Como funciona a Mastopexia com Prótese?

Antes e depois de Mastopexia com Prótese

A mastopexia com prótese é comumente realizada por pacientes que apresentam quadro de ptose mamária (queda da mama). A cirurgia retira a pele excedente e flácida das mamas e a volumiza com as próteses de silicone.

A indicação da mastopexia com prótese deve ser dada por um cirurgião plástico devidamente habilitado e com base na necessidade do paciente. Por isso, antes de optar por uma metodologia, verifique se ela se enquadra a sua necessidade.

Para tornar o entendimento da cirurgia plástica das mamas mais fácil, confira a seguir as informações cedidas pelo cirurgião plástico, Dr. Alexandre Senra.

O que é mastopexia com prótese?

A mastopexia com prótese é a cirurgia plástica de suspensão das mamas, complementada com as próteses de silicone. Com o procedimento, mulheres de mama caída restauram o volume, a forma e principalmente a autoestima.

No Brasil, a mastopexia vigora como o quarto procedimento mais realizado, conforme dados divulgados pelo Censo 2018 da Sociedade Brasileira de Cirurgia Plástica (SBCP). Ou seja, do total de plásticas feitas, a técnica tem participação na ordem de 11,3%.

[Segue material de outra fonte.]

Lemma replaceFirst_found (q : CompanyDoc -> bool) (c' x : CompanyDoc)
    (store : list CompanyDoc) :
  find q store = Some x ->
  exists pre post,
    store = (pre ++ x :: post)%list
    /\ Companies.replaceFirst q c' store = (pre ++ c' :: post)%list
    /\ q x = true
    /\ forall y, In y pre -> q y = false.
Proof.
  intros Hfind.
  destruct (find_split _ _ _ Hfind) as (pre & post & Hs & Hx & Hpre).
  exists pre, post. split; [exact Hs |]. split; [| now split].
  rewrite Hs. now apply replaceFirst_split.
Qed.

Lemma find_map {A B : Type} (f : A -> B) (p : B -> bool) (l : list A) :
  find p (map f l) = option_map f (find (fun x => p (f x)) l).
Proof.
  induction l as [|a l IH]; simpl; [reflexivity |].
  now destruct (p (f a)).
Qed.

Lemma find_all_false {A : Type} (p : A -> bool) (l : list A) :
  (forall x, In x l -> p x = false) -> find p l = None.
Proof.
  induction l as [|a l IH]; intros H; simpl; [reflexivity |].
  rewrite (H a (or_introl eq_refl)). apply IH. intros x Hx. apply H. now right.
Qed.

Lemma NoDup_insert {A : Type} (a : A) (l l' : list A) :
  NoDup (l ++ l') -> ~ In a (l ++ l') -> NoDup (l ++ a :: l').
Proof.
  intros Hl Ha. apply (NoDup_Add (Add_app a l l')). now split.
Qed.

Lemma activeNames_app (uid : string) (a b : list CompanyDoc) :
  activeNames uid (a ++ b) = (activeNames uid a ++ activeNames uid b)%list.
Proof. unfold activeNames. now rewrite filter_app, map_app. Qed.

Lemma activeNames_cons (uid : string) (c : CompanyDoc)
    (l : list CompanyDoc) :
  activeNames uid (c :: l)
  = ((if Companies.activeOf uid c then [company_name (doc c)] else [])
     ++ activeNames uid l)%list.
Proof.
  unfold activeNames. cbn [filter].
  now destruct (Companies.activeOf uid c).
Qed.

Lemma activeNames_in (uid name : string) (store : list CompanyDoc) :
  In name (activeNames uid store) ->
  exists c, In c store /\ Companies.activeOf uid c = true
            /\ company_name (doc c) = name.
Proof.
  unfold activeNames. intros H. apply in_map_iff in H as (c & Hn & Hc).
  apply filter_In in Hc as [Hc Ha]. now exists c.
Qed.

Section CompanyFacts.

Isso só comprova a tendência da brasileira de gostar do corpo mais curvilíneo, com mamas volumosas e quadril farto.

A quem é indicada?

  • A mastopexia com prótese de silicone é indicada a pacientes nas seguintes condições:
  • Flacidez das mamas após gestação/amamentação;
  • Após perda de peso excessivo;
  • Devido ao fator tempo, ou seja, envelhecimento;
  • Ptose mamária acentuada.

Essas são as situações mais comuns que levam a indicação da mastopexia com prótese. Entretanto, outras situações podem levar a indicação do procedimento cirúrgico.

Passo a passo da cirurgia de mama com silicone

Com o paciente devidamente anestesiado, podendo ser administrada a anestesia geral ou peridural, o cirurgião plástico administra ainda um anestésico nas mamas, pois, a manipulação excessiva pode gerar dor no pós-operatório.

A marcação dos pontos a serem manipulados ocorrem antes da entrada no centro cirúrgico e servem como base do que será feito durante a mastopexia com prótese.

Removido o excedente de pele, é a hora de fechar as incisões. O cirurgião plástico coloca a prótese de silicone, uma vez que desta forma consegue visualizar a harmonização de acordo com o volume escolhido. Antes de finalizar a cirurgia, o cirurgião elevará o dorso da paciente para analisar a assimetria das mamas e se o tamanho da prótese deixou a região proporcional ao restante do corpo.

Cicatriz da cirurgia de suspensão das mamas com silicone

Devido a maior complexidade do procedimento cirúrgico, uma vez que ele reposiciona toda a musculatura das mamas, retira a pele excedente e faz a inserção da prótese de silicone, a cicatriz da mastopexia com prótese pode ser considerada grande.

Em especial os casos de ptose mamária bem acentuado, em que ocorre grande retirada de pele excedente. A depender da complexidade apresentada pelo paciente, a cicatriz da mastopexia com prótese podem ser de três tipos distintos. São eles:

  • Cicatriz periareolar;
  • Cicatriz vertical;
  • Cicatriz em T invertido.

As cicatrizes da mastopexia com prótese vertical e em T invertido é mais comum em casos em que ocorrerá substancial retirada de pele, logo, é necessário a junção dos tecidos das mamas após a remoção da pele excedente.

O tipo de cicatriz da suspensão das mamas com silicone deve ser discutido com o cirurgião plástico antes do procedimento, pois, em todos os casos ela será perceptível, mesmo que de forma muito sutil.

Recuperação da mastopexia de aumento

Passados 30 dias da mastopexia, o paciente é liberado a retomar as atividades cotidianas em sua totalidade. É necessária muita atenção a cicatrização da incisão, pois, além de ser parte importante da recuperação, reverbera no resultado do procedimento.

A única restrição da mastopexia com prótese é em relação aos exercícios de alto impacto, que são liberados apenas após 60 dias da suspensão das mamas.

Fontes:

Clínica de Cirurgia Plástica Dr. Alexandre Senra;

Sociedade Brasileira de Cirurgia Plástica (SBCP).